_Task brief:_ Which lines run from the line with "let outPath := if" through the line with "(** [Shutdown], and" in the entries below? Print them exactly, both ends included, and nothing more.
[Opening Exercise data section]
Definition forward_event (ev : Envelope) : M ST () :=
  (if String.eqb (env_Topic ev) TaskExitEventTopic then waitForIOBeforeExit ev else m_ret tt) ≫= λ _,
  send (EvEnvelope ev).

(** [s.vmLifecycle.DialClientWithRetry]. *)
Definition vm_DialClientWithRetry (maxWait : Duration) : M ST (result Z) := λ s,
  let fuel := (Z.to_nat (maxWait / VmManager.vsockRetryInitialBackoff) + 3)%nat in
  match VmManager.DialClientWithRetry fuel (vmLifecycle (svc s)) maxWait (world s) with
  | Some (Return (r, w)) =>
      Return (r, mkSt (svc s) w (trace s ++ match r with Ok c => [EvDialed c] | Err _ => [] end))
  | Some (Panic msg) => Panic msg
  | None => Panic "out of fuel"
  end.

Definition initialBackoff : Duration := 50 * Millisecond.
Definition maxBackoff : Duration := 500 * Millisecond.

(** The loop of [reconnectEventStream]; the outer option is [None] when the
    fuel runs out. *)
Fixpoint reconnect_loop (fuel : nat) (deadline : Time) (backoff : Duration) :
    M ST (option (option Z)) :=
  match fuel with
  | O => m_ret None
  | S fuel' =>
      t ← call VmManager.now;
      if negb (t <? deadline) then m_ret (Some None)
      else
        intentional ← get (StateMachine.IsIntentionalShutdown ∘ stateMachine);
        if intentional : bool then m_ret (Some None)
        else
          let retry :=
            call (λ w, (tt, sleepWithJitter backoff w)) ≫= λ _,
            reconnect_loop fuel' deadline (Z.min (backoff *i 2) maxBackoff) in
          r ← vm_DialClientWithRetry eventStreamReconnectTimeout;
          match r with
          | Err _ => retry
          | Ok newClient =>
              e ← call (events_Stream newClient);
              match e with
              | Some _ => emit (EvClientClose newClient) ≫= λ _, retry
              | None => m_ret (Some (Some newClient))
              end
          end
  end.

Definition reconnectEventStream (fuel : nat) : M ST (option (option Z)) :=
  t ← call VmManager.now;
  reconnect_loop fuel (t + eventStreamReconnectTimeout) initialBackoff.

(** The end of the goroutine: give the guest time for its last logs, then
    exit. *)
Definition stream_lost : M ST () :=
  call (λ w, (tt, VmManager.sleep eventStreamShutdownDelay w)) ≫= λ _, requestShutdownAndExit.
[Closing Exercise data section]
[Opening Exercise data section]
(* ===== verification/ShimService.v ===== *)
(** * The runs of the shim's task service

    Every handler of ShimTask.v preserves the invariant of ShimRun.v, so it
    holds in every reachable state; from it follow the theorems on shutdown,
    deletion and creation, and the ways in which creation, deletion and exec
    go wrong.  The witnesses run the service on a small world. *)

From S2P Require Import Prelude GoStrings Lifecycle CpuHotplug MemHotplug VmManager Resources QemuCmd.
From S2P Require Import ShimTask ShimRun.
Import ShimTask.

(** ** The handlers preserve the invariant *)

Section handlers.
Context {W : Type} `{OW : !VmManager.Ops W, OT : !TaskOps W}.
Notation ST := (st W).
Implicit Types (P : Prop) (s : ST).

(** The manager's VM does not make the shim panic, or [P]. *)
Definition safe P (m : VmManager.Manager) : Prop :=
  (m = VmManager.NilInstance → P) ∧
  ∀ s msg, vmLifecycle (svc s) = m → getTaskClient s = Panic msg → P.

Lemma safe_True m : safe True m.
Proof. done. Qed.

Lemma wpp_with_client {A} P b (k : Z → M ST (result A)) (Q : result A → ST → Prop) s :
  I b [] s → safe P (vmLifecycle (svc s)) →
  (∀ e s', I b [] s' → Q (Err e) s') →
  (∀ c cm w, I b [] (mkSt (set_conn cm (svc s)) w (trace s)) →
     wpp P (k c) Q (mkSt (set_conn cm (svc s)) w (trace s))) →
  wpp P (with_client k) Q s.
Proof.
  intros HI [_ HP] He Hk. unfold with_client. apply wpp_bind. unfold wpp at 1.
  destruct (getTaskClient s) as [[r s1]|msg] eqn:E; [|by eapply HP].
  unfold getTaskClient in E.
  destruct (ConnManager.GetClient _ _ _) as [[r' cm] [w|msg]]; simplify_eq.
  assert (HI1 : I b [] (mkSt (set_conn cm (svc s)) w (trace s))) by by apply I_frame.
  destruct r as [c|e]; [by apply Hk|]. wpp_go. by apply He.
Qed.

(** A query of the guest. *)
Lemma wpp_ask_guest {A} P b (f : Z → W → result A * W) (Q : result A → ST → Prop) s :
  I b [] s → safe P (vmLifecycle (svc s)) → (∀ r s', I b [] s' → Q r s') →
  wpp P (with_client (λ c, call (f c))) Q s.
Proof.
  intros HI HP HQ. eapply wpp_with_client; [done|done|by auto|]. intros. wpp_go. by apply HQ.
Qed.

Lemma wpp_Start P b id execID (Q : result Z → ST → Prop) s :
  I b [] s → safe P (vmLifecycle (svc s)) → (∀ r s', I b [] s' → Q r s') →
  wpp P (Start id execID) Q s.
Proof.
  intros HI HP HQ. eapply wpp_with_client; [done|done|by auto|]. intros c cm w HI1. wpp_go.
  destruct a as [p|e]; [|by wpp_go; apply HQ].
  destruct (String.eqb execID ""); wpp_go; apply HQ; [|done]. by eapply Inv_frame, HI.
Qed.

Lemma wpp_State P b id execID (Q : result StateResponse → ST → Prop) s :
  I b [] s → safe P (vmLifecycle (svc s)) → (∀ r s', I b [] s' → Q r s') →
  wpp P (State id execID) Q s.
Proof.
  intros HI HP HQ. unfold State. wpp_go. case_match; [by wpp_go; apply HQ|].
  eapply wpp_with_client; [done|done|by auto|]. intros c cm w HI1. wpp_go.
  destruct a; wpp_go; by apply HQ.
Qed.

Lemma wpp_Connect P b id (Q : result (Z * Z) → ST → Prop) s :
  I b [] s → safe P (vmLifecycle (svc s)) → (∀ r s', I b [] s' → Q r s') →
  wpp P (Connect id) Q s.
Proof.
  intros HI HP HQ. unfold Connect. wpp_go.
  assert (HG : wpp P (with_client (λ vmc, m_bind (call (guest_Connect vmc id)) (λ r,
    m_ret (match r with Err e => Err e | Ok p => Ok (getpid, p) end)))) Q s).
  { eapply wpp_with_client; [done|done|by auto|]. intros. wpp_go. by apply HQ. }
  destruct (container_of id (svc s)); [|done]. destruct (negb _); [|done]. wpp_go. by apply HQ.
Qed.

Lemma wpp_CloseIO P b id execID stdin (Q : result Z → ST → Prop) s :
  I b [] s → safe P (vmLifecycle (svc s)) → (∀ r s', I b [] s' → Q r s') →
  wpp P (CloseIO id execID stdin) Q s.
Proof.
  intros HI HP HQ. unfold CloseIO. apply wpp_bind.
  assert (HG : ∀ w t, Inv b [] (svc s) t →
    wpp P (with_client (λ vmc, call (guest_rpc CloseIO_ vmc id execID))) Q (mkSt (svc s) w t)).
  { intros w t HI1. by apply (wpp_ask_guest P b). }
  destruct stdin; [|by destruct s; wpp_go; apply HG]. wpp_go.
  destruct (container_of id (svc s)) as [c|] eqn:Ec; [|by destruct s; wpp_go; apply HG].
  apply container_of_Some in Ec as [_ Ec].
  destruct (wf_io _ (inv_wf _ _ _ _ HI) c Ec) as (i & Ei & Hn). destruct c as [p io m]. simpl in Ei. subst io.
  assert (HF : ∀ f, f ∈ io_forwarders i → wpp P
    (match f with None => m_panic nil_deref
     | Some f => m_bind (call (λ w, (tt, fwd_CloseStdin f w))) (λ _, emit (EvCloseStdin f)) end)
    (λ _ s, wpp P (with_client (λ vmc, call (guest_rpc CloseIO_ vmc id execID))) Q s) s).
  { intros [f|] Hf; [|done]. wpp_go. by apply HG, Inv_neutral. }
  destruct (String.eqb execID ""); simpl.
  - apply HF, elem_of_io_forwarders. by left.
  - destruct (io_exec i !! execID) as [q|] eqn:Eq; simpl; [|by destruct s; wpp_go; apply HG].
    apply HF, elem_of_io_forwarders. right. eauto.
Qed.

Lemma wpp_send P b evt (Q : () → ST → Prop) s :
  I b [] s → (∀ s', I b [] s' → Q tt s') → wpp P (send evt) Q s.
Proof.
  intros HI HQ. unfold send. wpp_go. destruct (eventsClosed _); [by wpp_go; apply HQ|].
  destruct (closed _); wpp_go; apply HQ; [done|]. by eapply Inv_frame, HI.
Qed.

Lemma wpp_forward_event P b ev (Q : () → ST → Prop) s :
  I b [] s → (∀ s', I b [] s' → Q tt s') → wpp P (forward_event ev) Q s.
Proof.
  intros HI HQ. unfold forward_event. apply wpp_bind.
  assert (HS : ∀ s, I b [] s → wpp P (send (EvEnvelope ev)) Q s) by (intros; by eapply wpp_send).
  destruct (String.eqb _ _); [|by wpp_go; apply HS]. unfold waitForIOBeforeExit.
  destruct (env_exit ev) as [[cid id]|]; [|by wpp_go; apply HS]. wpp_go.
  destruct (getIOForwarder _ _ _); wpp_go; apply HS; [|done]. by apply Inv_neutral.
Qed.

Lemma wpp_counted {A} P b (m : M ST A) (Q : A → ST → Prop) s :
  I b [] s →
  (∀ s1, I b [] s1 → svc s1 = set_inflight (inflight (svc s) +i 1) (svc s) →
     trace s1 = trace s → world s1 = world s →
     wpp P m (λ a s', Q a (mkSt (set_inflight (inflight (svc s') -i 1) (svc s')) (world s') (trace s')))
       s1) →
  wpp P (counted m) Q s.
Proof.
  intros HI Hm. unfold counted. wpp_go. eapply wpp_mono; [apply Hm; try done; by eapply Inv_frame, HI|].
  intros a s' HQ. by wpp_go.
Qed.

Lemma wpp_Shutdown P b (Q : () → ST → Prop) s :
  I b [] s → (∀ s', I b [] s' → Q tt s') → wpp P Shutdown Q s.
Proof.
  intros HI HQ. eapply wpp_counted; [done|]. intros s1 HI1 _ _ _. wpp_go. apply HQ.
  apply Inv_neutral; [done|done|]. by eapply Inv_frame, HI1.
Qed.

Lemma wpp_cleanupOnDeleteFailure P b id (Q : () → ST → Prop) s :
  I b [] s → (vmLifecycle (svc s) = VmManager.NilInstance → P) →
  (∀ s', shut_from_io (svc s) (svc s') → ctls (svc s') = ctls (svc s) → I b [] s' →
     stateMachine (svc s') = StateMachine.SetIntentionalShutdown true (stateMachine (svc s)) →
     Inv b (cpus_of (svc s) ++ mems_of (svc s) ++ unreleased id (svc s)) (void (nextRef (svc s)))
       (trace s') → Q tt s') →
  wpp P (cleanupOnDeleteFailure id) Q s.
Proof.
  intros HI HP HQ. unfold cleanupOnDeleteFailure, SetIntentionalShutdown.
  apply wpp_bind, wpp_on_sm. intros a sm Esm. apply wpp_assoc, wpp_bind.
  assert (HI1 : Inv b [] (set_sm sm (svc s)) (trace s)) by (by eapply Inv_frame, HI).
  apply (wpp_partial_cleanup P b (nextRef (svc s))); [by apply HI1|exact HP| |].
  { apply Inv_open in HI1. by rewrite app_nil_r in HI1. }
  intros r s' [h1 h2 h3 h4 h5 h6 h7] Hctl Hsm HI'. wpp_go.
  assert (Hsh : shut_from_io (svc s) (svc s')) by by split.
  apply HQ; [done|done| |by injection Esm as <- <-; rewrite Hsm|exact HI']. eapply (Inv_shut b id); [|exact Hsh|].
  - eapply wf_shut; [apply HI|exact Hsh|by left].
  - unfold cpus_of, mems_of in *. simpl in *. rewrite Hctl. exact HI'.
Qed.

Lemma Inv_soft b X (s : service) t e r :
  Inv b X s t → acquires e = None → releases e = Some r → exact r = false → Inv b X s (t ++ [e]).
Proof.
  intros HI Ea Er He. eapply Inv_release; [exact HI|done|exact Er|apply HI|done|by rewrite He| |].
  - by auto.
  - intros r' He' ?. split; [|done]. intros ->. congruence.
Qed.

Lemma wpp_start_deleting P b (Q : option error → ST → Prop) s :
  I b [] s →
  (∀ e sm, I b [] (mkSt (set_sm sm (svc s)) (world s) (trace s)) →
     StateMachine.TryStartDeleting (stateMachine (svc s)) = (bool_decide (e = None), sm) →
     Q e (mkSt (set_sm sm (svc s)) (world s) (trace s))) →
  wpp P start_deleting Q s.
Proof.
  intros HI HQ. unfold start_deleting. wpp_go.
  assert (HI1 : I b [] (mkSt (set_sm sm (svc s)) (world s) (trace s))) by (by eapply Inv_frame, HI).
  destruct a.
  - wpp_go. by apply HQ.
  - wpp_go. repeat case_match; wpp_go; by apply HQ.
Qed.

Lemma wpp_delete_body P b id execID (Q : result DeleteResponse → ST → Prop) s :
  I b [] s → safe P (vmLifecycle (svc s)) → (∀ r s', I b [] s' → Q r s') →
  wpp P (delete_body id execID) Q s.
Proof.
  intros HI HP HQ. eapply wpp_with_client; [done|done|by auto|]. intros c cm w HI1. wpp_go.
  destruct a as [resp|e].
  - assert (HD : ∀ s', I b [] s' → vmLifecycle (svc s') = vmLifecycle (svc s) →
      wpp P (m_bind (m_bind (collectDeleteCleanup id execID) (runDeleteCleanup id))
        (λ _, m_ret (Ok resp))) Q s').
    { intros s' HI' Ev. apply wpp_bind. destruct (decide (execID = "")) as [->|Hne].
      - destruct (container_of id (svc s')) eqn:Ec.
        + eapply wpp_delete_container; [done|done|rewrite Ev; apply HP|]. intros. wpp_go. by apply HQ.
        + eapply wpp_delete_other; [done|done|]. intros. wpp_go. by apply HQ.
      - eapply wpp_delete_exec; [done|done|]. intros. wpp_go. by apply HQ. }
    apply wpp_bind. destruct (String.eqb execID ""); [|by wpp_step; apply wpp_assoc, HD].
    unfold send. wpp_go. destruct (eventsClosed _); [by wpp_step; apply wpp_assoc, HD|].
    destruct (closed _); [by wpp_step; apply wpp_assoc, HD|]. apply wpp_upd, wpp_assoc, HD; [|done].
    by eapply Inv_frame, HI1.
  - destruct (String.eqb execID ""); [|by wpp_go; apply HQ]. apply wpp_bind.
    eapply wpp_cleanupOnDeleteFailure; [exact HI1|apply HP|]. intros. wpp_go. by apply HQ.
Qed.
[Closing Exercise data section]
[Opening Exercise data section]
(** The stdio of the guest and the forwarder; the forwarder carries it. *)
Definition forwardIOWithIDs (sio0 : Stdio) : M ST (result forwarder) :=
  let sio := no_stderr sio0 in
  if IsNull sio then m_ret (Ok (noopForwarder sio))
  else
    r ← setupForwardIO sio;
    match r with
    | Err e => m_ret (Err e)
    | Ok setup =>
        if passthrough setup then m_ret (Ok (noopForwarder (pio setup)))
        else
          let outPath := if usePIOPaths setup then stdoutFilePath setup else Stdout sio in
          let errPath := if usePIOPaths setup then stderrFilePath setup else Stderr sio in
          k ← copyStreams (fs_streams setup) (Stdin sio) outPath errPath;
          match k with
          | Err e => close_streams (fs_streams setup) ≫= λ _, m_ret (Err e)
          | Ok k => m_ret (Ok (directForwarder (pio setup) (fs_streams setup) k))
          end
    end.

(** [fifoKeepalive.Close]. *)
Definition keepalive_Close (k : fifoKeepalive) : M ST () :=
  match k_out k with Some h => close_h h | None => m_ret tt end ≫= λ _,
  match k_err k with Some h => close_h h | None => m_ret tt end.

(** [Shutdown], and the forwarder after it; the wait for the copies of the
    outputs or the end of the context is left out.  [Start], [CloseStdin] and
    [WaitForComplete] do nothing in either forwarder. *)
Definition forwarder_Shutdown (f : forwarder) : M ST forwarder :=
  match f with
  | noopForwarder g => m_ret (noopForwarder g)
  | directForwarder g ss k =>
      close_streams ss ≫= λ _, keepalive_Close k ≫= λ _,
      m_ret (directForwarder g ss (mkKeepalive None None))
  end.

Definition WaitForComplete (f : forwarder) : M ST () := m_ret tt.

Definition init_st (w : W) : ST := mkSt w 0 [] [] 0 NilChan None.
[Closing Exercise data section]
_Written response:_
          let outPath := if usePIOPaths setup then stdoutFilePath setup else Stdout sio in
          let errPath := if usePIOPaths setup then stderrFilePath setup else Stderr sio in
          k ← copyStreams (fs_streams setup) (Stdin sio) outPath errPath;
          match k with
          | Err e => close_streams (fs_streams setup) ≫= λ _, m_ret (Err e)
          | Ok k => m_ret (Ok (directForwarder (pio setup) (fs_streams setup) k))
          end
    end.

(** [fifoKeepalive.Close]. *)
Definition keepalive_Close (k : fifoKeepalive) : M ST () :=
  match k_out k with Some h => close_h h | None => m_ret tt end ≫= λ _,
  match k_err k with Some h => close_h h | None => m_ret tt end.

(** [Shutdown], and the forwarder after it; the wait for the copies of the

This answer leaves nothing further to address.